If you haven't yet learned this base fact about tea, then now is the time. You may have found yourself quite pleased by the emboldened flavors of cheaper, less quality teas, only to be disappointed when you took a leap to the next tier (probably in price), by a definite lack of flavor-bursting pleasure. This is no surprise to the experienced drinker who understands that better teas have less flavor.

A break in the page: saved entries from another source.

(** C33. A chart of the host's history shows what was read and nothing else.  A
    figure never read in the window is called unavailable.  Any other has one
    stroke for each maximal run of rows whose reading was taken, in order, drawn
    through readings of that run only, so no line crosses a missing reading or an
    outage; the range printed runs from the least to the greatest reading taken;
    under the pointer stands the reading of the row pointed at, or "Unavailable"
    when that row has none; and the label counts the rows without one. *)
Theorem charts_show_what_was_read (clockFmt : Z -> string) (d : Domain) (samples : list TelemetrySample)
    (hovered : option TelemetrySample) (metric : HostMetric) :
  match MetricRow clockFmt d samples hovered metric with
  | unavailable_for_window label => label = hm_label metric /\ readings metric samples = []
  | chart label shown aria strokes =>
      exists lo hi segments,
        In lo (map tp_v (readings metric samples)) /\ In hi (map tp_v (readings metric samples)) /\
        (forall p, In p (readings metric samples) -> nle lo (tp_v p) = true /\ nle (tp_v p) hi = true) /\
        concat segments = readings metric samples /\
        (forall segment, In segment segments ->
           exists pre post, maximal_run (within (gapThreshold samples)) (map (reading (hm_pick metric)) samples) segment pre post) /\
        Forall2 (draws d (lo, hi)) strokes segments /\
        shown = match hovered with
                | Some s => at_pointer (hm_fmt metric <$> hm_pick metric s) (clock clockFmt (Some (tm_ts s)))
                | None => range_shown (hm_fmt metric lo) (hm_fmt metric hi)
                end /\
        let missing := zlen (List.filter (fun s => isNone (hm_pick metric s)) samples) in
        aria = hm_label metric +:+ " history: between " +:+ hm_fmt metric lo +:+ " and " +:+ hm_fmt metric hi +:+
               (if 0 <? missing
                then "; " +:+ pretty missing +:+ " of " +:+ pretty (zlen samples) +:+ " readings unavailable, drawn as gaps"
                else "")
  end.
Proof.
  destruct (charts_join_only_what_was_measured samples (hm_pick metric)
    {| st_start_hz := of_Z 0; st_stop_hz := of_Z 0; st_bin_width_hz := of_Z 0; st_dbfs := []; st_blind := 0 |}) as [[Hc Hr] _].
  fold (readings metric samples) in Hc.
  pose proof (extent_spec tp_v (splitSegments samples (hm_pick metric))) as He. rewrite Hc in He.
  specialize (He (readings_finite metric samples)). unfold MetricRow, seriesExtent.
  destruct (extent tp_v _) as [[lo hi]|]; [|done]. destruct He as (Hlo & Hhi & Hb).
  exists lo, hi, (splitSegments samples (hm_pick metric)). split_and!; try done.
  - eapply Forall2_impl; [apply omap_Forall2|].
    + intros segment Hin. destruct (Hr segment Hin) as (pre & post & Hm). apply stroke_of_nonempty, thinned_nonempty, (mr_some _ _ _ _ _ Hm).
    + intros stroke segment Hs. exists (downsampleSegment segment MAX_DRAW_POINTS). split_and!; [done| |intros p; apply downsample_invents_nothing].
      intros E. cbv beta in Hs. by rewrite E in Hs.
  - cbn zeta. unfold unavailableCount. rewrite count_missing. by rewrite Z.add_0_l.
Qed.

(** The axis never claims more than the rows it was given: cut short by the
    server, it ends at the last of them. *)
Lemma truncated_axis_ends_at_the_last_row data s :
  te_truncated data = true -> last (te_samples data) = Some s ->
  dm_end (domain data) = nmax (ms (tm_ts s)) (nadd (ms (te_since data)) (of_Z 1)).
Proof. intros Ht Hl. unfold domain. cbn. by rewrite Hl, Ht. Qed.

(** A failure and an empty history are told apart, whatever is left from before. *)
Lemma failure_is_not_emptiness stamp clockFmt data h :
  HostHistory stamp clockFmt data false true h = Some history_unavailable /\
  (forall d, te_samples d = [] -> HostHistory stamp clockFmt (Some d) false false h = Some no_history).
Proof. split; [done|]. intros d Hd. cbn. by rewrite Hd. Qed.
End Charts.

(** ** What the panels show *)

(** A missing list of artefacts and an empty one look the same. *)
Lemma missing_and_empty_artefacts_look_alike label : ArtefactList None label = ArtefactList (Some []) label.
Proof. done. Qed.

(** The last minute of a run is rounded up to sixty seconds. *)
Lemma sixty_seconds_are_said :
  History.duration (dec 1196 1) = "1m 60s" /\ History.duration (dec 596 1) = "60s" /\ History.duration (of_Z 120) = "2m".
Proof. vm_compute. done. Qed.

(** A history that could not be asked for reads as an empty one. *)
Lemma failed_history_reads_as_empty now e f reason :
  History.DeployHistory now (errored None e f) =
  History.DeployHistory now (loaded {| dh_configured := true; dh_reason := reason; dh_runs := [] |}).
Proof. done. Qed.

(** Every run of an answered history has its row, in the order given; a failed
    one says why on the row, a success only behind it. *)
Lemma every_run_has_its_row now h :
  dh_configured h = true -> dh_runs h <> [] ->
  History.DeployHistory now (loaded h) = History.run_rows (map (History.RunRow now) (dh_runs h)).
Proof. intros Hc Hr. unfold History.DeployHistory. cbn. rewrite Hc. by destruct (dh_runs h). Qed.
Lemma reason_is_shown_once now run reason :
  truthy (dr_reason run) = Some reason ->
  (History.rv_reason (History.RunRow now run) = Some reason /\ History.rv_detail_reason (History.RunRow now run) = None /\
   dr_result run <> "deployed") \/
  (History.rv_reason (History.RunRow now run) = None /\ History.rv_detail_reason (History.RunRow now run) = Some reason /\
   dr_result run = "deployed").
Proof.
  intros Hr. unfold History.RunRow. cbn -[truthy]. rewrite Hr. unfold History.result_pill, History.RESULTS. cbn [List.find fst snd].
  destruct (String.eqb_spec "deployed" (dr_result run)) as [E|Hne]; [right; split_and!; [done|done|by rewrite <- E]|left].
  destruct (String.eqb "failed" (dr_result run)); [split_and!; [done|done|congruence]|].
  destruct (String.eqb "rebuilt" (dr_result run)); split_and!; try done; congruence.
Qed.

(** The watchdog's own silence and its giving up are both on the panel, and the
    second adapter has a row exactly on a unit that was fitted with one. *)
Lemma watchdog_shows_its_limits stamp w :
  ((exists n, In n (Watchdog.notices stamp w) /\ nt_tone n = "error") <-> is_Some (truthy (wd_needs_hands w))) /\
  ((exists n, In n (Watchdog.notices stamp w) /\ nt_tone n = "warn") <-> Watchdog.stale w = true) /\
  ((exists r, In r (Watchdog.rows stamp w) /\ rw_label r = "Wi-Fi adapter (TP-Link)") <-> is_Some (wd_wifi_tplink_adapter_present w)).
Proof.
  unfold Watchdog.notices, Watchdog.rows. split_and!.
  - destruct (truthy (wd_needs_hands w)) as [needs|]; (split; [intros (n & Hn & Ht)|intros []]); [done|eexists; split; [by left|done]| |done].
    destruct (Watchdog.stale w); [|done]. by destruct Hn as [<-|[]].
  - destruct (Watchdog.stale w); (split; [intros (n & Hn & Ht)|intros ?]); try done.
    + eexists. split; [apply in_app_iff; right; by left|done].
    + rewrite app_nil_r in Hn. destruct (truthy (wd_needs_hands w)); [|done]. by destruct Hn as [<-|[]].
  - split; [|intros [b Hb]; rewrite Hb; eexists; split; [apply in_app_iff; right; by left|done]].
    intros (r & Hr & Hl). destruct (wd_wifi_tplink_adapter_present w) as [b|]; [done|].
    destruct Hr as [<-|[<-|[<-|[<-|[<-|[]]]]]]; done.
Qed.

Module Readings.
Import Forecast Storage About.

While a bold statement, it holds 100% true, if we are to define the level of flavor by the profoundness upon which the main flavor greets us. However, to shift this definition to the allowance of a complex, post-introduction, intellectual investigation into the flavor profile of a tea will move us into the realm of connoisseur. What is meant by this long-winded definition is that a truly flavorful tea, in the connoisseur's eyes, will have it's live, main flavor, followed by complexities such as other milder flavors, mouthfeel, and even chaqi, which give the tea a wealth of character and an engaging profile.
The goal of every tea-loving person should be to try to find these complexities and understand in their own way what these flavors and feelings impart onto a teas true character. Is it their terroir, or something more distinct? The most difficult part of becoming a knowledgeable tea taster is to get a foothold on these things. Terroir, mouthfeel, and chaqi are very interesting aspects of drinks that will slip right by you unless you take the time to find out what they are. But once able to identify them, you'll enjoy tea on a whole new level, and understand why better teas actually have more flavor.